Matthews and colleagues found that in the year before and after the final menstrual period, total cholesterol increases due to a rise in LDL cholesterol and apolipoprotein B, the protein carrier for LDL cholesterol. LDL increased about 10.5 points, or 9%. Other cardiovascular risk factors, such as insulin, C-reactive Protein, and systolic blood pressure, also rose during the study, but at a steady state more indicative of age-related changes.

"The changes don't look large, but given that the typical woman lives several decades after menopause, any adverse change becomes cumulative over time," said Vera Bittner MD, MSPH of the University of Alabama at Birmingham, in an accompanying editorial. "If somebody had cholesterol levels at the lower ranges of normal, the small change may not make a difference. But if somebody's risk factors were already borderline in several categories, this increase may tip them over the edge and put them in a risk category where treatment may be beneficial."
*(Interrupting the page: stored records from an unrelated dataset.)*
(* ===== verification/RegistryFile.v ===== *)
(** * RegistryFile: the registry as a JSON file
    (internal/adapters/registryfile/file.go)

    The cache of the last good read, the file-backed registry of the dev fleet
    and the read-only one.  encoding/json is an argument with its round trip;
    the mutex makes each operation one step. *)
From S2P Require Import Prelude GoStrings GoTime Types Ports Codec Prog RateConfig Config Files.
Open Scope Z_scope.

Section RegistryFile.
Context (ord : MapOrder)                                     (* the order of range over a map *)
        (marshal : list NodeRecord → result error string)    (* json.MarshalIndent *)
        (unmarshal : string → result error (list NodeRecord)).

(** The text of a file error. *)
Context (errText : readError → error).

(** ** Cache *)
Definition Cache_Load (path : string) : Files (result error (list NodeRecord)) :=
  if path =s "" then Ret (Ok [])
  else
    let* b := fask (FRead path) in
    Ret match b with
        | Err ErrNotExist => Ok []
        | Err e => Err (errText e)
        | Ok b => unmarshal b
        end.

Definition Cache_Save (path : string) (recs : list NodeRecord) : Files (option error) :=
  if path =s "" then Ret None
  else
    match marshal recs with
    | Err e => Ret (Some e)
    | Ok b => writeAtomically path b
    end.

(** ** Registry *)
Record RegState := mkRegState { rf_Path : string; rf_mem : gmap string NodeRecord; rf_Round : Z }.

(** The map of a file's records; a later one of an id wins. *)
Definition byID (recs : list NodeRecord) : gmap string NodeRecord :=
  foldl (λ m r, <[nr_ID r := r]> m) ∅ recs.

Definition load (st : RegState) : Files (result error (gmap string NodeRecord)) :=
  if rf_Path st =s "" then Ret (Ok (rf_mem st))
  else
    let* recs := Cache_Load (rf_Path st) in
    Ret match recs with Ok recs => Ok (byID recs) | Err e => Err e end.

Definition sorted (m : gmap string NodeRecord) : list NodeRecord :=
  insertion_sort (λ a b, sltb (nr_ID a) (nr_ID b)) (snd <$> range ord m).

Definition store (st : RegState) (m : gmap string NodeRecord) : Files (option error * RegState) :=
  if rf_Path st =s "" then Ret (None, st <| rf_mem := m |>)
  else
    let* e := Cache_Save (rf_Path st) (sorted m) in
    Ret (e, st).

Definition List (st : RegState) : Files (result error (list NodeRecord * Z)) :=
  let* m := load st in
  Ret match m with Ok m => Ok (sorted m, rf_Round st) | Err e => Err e end.

(** The round is bumped before the store, also when the store fails. *)
Definition bump (st : RegState) : RegState := st <| rf_Round ::= (λ n, wu64 (n + 1)) |>.

Definition Put (st : RegState) (rec : NodeRecord) : Files (option error * RegState) :=
  match Validate rec with
  | Err e => Ret (Some e, st)
  | Ok _ =>
      let* m := load st in
      match m with
      | Err e => Ret (Some e, st)
      | Ok m => store (bump st) (<[nr_ID rec := rec]> m)
      end
  end.

Definition Delete (st : RegState) (id : string) : Files (option error * RegState) :=
  let* m := load st in
  match m with
  | Err e => Ret (Some e, st)
  | Ok m => store (bump st) (delete id m)
  end.

(** ** Static *)
Definition Static_List (recs : list NodeRecord) : list NodeRecord * Z := (recs, 0).
Definition Static_Put (rec : NodeRecord) : option error := Some "static registry is read-only"%string.
Definition Static_Delete (id : string) : option error := Some "static registry is read-only"%string.

(** ** Laws *)
Lemma byID_snoc recs r : byID (recs ++ [r]) = <[nr_ID r := r]> (byID recs).
Proof. unfold byID. by rewrite foldl_app. Qed.

Definition keyed (m : gmap string NodeRecord) : Prop := ∀ id r, m !! id = Some r → nr_ID r = id.

Lemma byID_keyed recs : keyed (byID recs).
Proof.
  induction recs as [| r recs IH] using rev_ind; [by intros id r |]. rewrite byID_snoc. intros id x.
  destruct (decide (nr_ID r = id)) as [<- |]; [rewrite lookup_insert_eq; by intros [= ->] | rewrite lookup_insert_ne by done; apply IH].
Qed.

Lemma keyed_insert m rec : keyed m → keyed (<[nr_ID rec := rec]> m).
Proof.
  intros H id x. destruct (decide (nr_ID rec = id)) as [<- |]; [rewrite lookup_insert_eq; by intros [= ->] | rewrite lookup_insert_ne by done; apply H].
Qed.
Lemma keyed_delete m id : keyed m → keyed (delete id m).
Proof. intros H id' x. rewrite lookup_delete_Some. intros [_ ?]. by apply H. Qed.

Lemma byID_lookup recs id r :
  NoDup (nr_ID <$> recs) → byID recs !! id = Some r ↔ r ∈ recs ∧ nr_ID r = id.
Proof.
  induction recs as [| x recs IH] using rev_ind; [intros _; split; [done | by intros [?%elem_of_nil _]] |].
  rewrite fmap_app, NoDup_app. intros (Hn & Hd & _). rewrite byID_snoc, elem_of_app, list_elem_of_singleton.
  destruct (decide (nr_ID x = id)) as [<- | Hne].
  - rewrite lookup_insert_eq. split; [intros [= ->]; auto |]. intros [[Hr | ->] E]; [| done].
    destruct (Hd (nr_ID r)); [by apply list_elem_of_fmap_2 | rewrite E; by left].
  - rewrite lookup_insert_ne, IH by done. split; [by intros [? ?]; auto |]. by intros [[? | ->] ?].
Qed.

(** The records of a map, sorted: its values, once each. *)
Lemma sorted_perm m : sorted m ≡ₚ (map_to_list m).*2.
Proof. unfold sorted. rewrite insertion_sort_perm. by rewrite (range_perm ord). Qed.

Lemma sorted_ids m : keyed m → nr_ID <$> sorted m ≡ₚ (map_to_list m).*1.
Proof.
  intros H. rewrite sorted_perm. rewrite <- list_fmap_compose.
  assert (E : ∀ l, (∀ p, p ∈ l → nr_ID p.2 = p.1) → (nr_ID ∘ snd) <$> l = l.*1).
  { induction l as [| p l IH]; [done |]. intros Hl. rewrite !fmap_cons. simpl. rewrite (Hl p) by left. f_equal. apply IH. intros q Hq. apply Hl. by right. }
  rewrite E; [done |]. intros [id r] Hp%elem_of_map_to_list. by apply H.
Qed.

Lemma byID_sorted m : keyed m → byID (sorted m) = m.
Proof.
  intros H. apply map_eq. intros id. apply option_eq. intros r. rewrite byID_lookup.
  - rewrite sorted_perm, list_elem_of_fmap. split.
    + intros [([id' x] & -> & Hx%elem_of_map_to_list) <-]. simpl. by rewrite (H id' x Hx).
    + intros Hr. split; [exists (id, r); split; [done | by apply elem_of_map_to_list] | by apply H].
  - rewrite (sorted_ids m H). apply NoDup_fst_map_to_list.
Qed.

(** encoding/json: what is written is read back, when its records are ones
    JSON carries unchanged (their strings valid UTF-8). *)
Context (okRecord : NodeRecord → Prop).
Definition JsonRoundTrip : Prop := ∀ l b, Forall okRecord l → marshal l = Ok b → unmarshal b = Ok l.
Definition carries (m : gmap string NodeRecord) : Prop := ∀ id r, m !! id = Some r → okRecord r.

Lemma carries_insert m r : okRecord r → carries m → carries (<[nr_ID r := r]> m).
Proof. intros Hr H id x [[_ <-] | [_ ?]]%lookup_insert_Some; [done | by eapply H]. Qed.
Lemma carries_delete m id : carries m → carries (delete id m).
Proof. intros H id' x [_ ?]%lookup_delete_Some. by eapply H. Qed.
Lemma carries_sorted m : carries m → Forall okRecord (sorted m).
Proof.
  intros H. apply Forall_forall. intros r. rewrite sorted_perm, list_elem_of_fmap. intros ([id x] & -> & Hx%elem_of_map_to_list). by eapply H.
Qed.

(** Strictly by id. *)
Lemma sorted_by_id m : keyed m → StronglySorted (λ a b, sltb (nr_ID a) (nr_ID b) = true) (sorted m).
Proof.
  intros Hk. assert (NoDup (nr_ID <$> sorted m)) as Hn by (rewrite (sorted_ids m Hk); apply NoDup_fst_map_to_list).
  assert (StronglySorted (sort_le (λ a b, sltb (nr_ID a) (nr_ID b))) (sorted m)) as Hs.
  { apply (insertion_sort_sorted _ _ (sltb_strict (λ _, True) nr_ID)). by apply Forall_true. }
  revert Hn. induction Hs as [| r l _ IH Hr]; [constructor |]. rewrite fmap_cons. intros [Hin Hn]%NoDup_cons. constructor; [by apply IH |].
  rewrite Forall_forall in *. intros x Hx. specialize (Hr x Hx). unfold sort_le in Hr. destruct (sltb (nr_ID r) (nr_ID x)) eqn:E; [done |].
  destruct Hin. rewrite (sltb_total _ _ E Hr). by apply list_elem_of_fmap_2.
Qed.

(** The file holds the map; no file holds the empty one. *)
Definition holds (path : string) (fs : gmap string string) (m : gmap string NodeRecord) : Prop :=
  match fs !! path with
  | None => m = ∅
  | Some b => ∃ recs, unmarshal b = Ok recs ∧ m = byID recs
  end.

Lemma holds_keyed path fs m : holds path fs m → keyed m.
Proof. unfold holds. destruct (fs !! path); [intros (recs & _ & ->); apply byID_keyed | by intros ->]. Qed.

Lemma holds_aside path fs fs' m : aside path fs fs' → holds path fs m → holds path fs' m.
Proof. intros H. unfold holds. rewrite (H path); [done |]. by apply not_eq_sym, tmpOf_ne. Qed.

Lemma holds_replaced path fs fs' m b :
  JsonRoundTrip → keyed m → carries m → marshal (sorted m) = Ok b → replaced path b fs fs' → holds path fs' m.
Proof. intros HJ Hm Hc Hb [H _]. unfold holds. rewrite H. exists (sorted m). split; [by apply HJ; [apply carries_sorted |] | by rewrite byID_sorted]. Qed.

(** What a load reads. *)
Lemma load_runs st t x fs m :
  rf_Path st ≠ ""%string → runs (load st) t x → holds (rf_Path st) fs m →
  ∃ ans, t = [existT (FRead (rf_Path st)) ans] ∧
    (∀ fs1, fileStep (existT (FRead (rf_Path st)) ans) fs fs1 → fs1 = fs ∧ (x = Some (Ok m) ∨ ∃ e, x = Some (Err e))).
Proof.
  intros Hp H Hm. unfold load, Cache_Load in H. rewrite (proj2 (String.eqb_neq _ _) Hp) in H.
  unfold fthen, fask in H. cbn [bind runs] in H. destruct H as (ans & t1 & -> & [-> ->]). exists ans. split; [done |].
  intros fs1 [-> Ha]. split; [done |]. unfold holds in Hm. destruct ans as [b | [| |]]; try (by right; eexists).
  - rewrite Ha in Hm. destruct Hm as (recs & -> & ->). by left.
  - rewrite Ha in Hm. subst m. by left.
Qed.

(** Read the map, change it, write it: what Put and Delete both do. *)
Definition update (st : RegState) (f : gmap string NodeRecord → gmap string NodeRecord) : Files (option error * RegState) :=
  let* m := load st in
  match m with Err e => Ret (Some e, st) | Ok m => store (bump st) (f m) end.

Lemma update_atomic st f t x fs m :
  JsonRoundTrip → rf_Path st ≠ ""%string → runs (update st f) t x → holds (rf_Path st) fs m → keyed (f m) → carries (f m) →
  (∀ fs', seen t fs fs' → ∃ e st', x = Some (e, st') ∧ holds (rf_Path st) fs' (match e with None => f m | Some _ => m end)) ∧
  (∀ fs', crashed t fs fs' → holds (rf_Path st) fs' m ∨ holds (rf_Path st) fs' (f m)).
Proof.
  intros HJ Hp H Hm Hk Hcar. unfold update in H.
  apply runs_bind in H as [(t1 & t2 & y & -> & H1 & H2) | [H1 ->]].
  2: { unfold load, Cache_Load in H1. rewrite (proj2 (String.eqb_neq _ _) Hp) in H1. cbn in H1. by destruct H1 as (? & ? & _ & _ & [=]). }
  destruct (load_runs st t1 _ fs m Hp H1 Hm) as (ans & -> & Hl).
  assert (Hw : ∀ fs1, fileStep (existT (FRead (rf_Path st)) ans) fs fs1 → fs1 = fs ∧
    ((∃ b z, marshal (sorted (f m)) = Ok b ∧ runs (writeAtomically (rf_Path st) b) t2 z ∧ x = option_map (λ e, (e, bump st)) z) ∨
     (t2 = [] ∧ ∃ e st', x = Some (Some e, st')))).
  { intros fs1 Hs. destruct (Hl fs1 Hs) as [-> [[= ->] | (e & [= ->])]]; (split; [done |]); [| right; destruct H2 as [-> ->]; by eauto].
    unfold store in H2. change (rf_Path (bump st)) with (rf_Path st) in H2. rewrite (proj2 (String.eqb_neq _ _) Hp) in H2.
    unfold Cache_Save in H2. rewrite (proj2 (String.eqb_neq _ _) Hp) in H2.
    destruct (marshal (sorted (f m))) as [b | e]; [left; exists b | right; destruct H2 as [-> ->]; by eauto].
    apply runs_bind in H2 as [(t3 & t4 & e & -> & H3 & [-> ->]) | [H3 ->]]; [exists (Some e); by rewrite app_nil_r | by exists None]. }
  split; intros fs'.
  - intros (fs1 & Hs & Ho). destruct (Hw fs1 Hs) as [-> [(b & z & Hb & Hz & ->) | (-> & e & st' & ->)]].
    + pose proof (writeAtomically_seen _ _ _ _ _ _ Hz Ho) as Hr.
      destruct z as [e |]; [| by apply writeAtomically_returns in Hz]. exists e, (bump st). split; [done |].
      destruct e as [e |]; [by eapply holds_aside | by eapply holds_replaced].
    + simpl in Ho. subst fs'. by exists (Some e), st'.
  - intros [-> | [(? & ? & ? & [=] & _) | (fs1 & Hs & Hc)]]%crash_cons; [by left |].
    destruct (Hw fs1 Hs) as [-> [(b & z & Hb & Hz & ->) | (-> & _)]].
    + destruct (writeAtomically_crashed _ _ _ _ _ _ Hz Hc) as [Ha | Hr]; [left; by eapply holds_aside | right; by eapply holds_replaced].
    + apply crash_nil in Hc as ->. by left.
Qed.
As women reach the age of menopause, they should focus on lifestyle factors that can further increase cholesterol and cardiovascular disease, such as an appropriate diet, smoking cessation, and adequate physical activity. A study in the same journal, for example, found that a modest weight loss, just 22 pounds, in obese adults, just 22 pounds, can improve the heart muscle and blood vessel structure and function.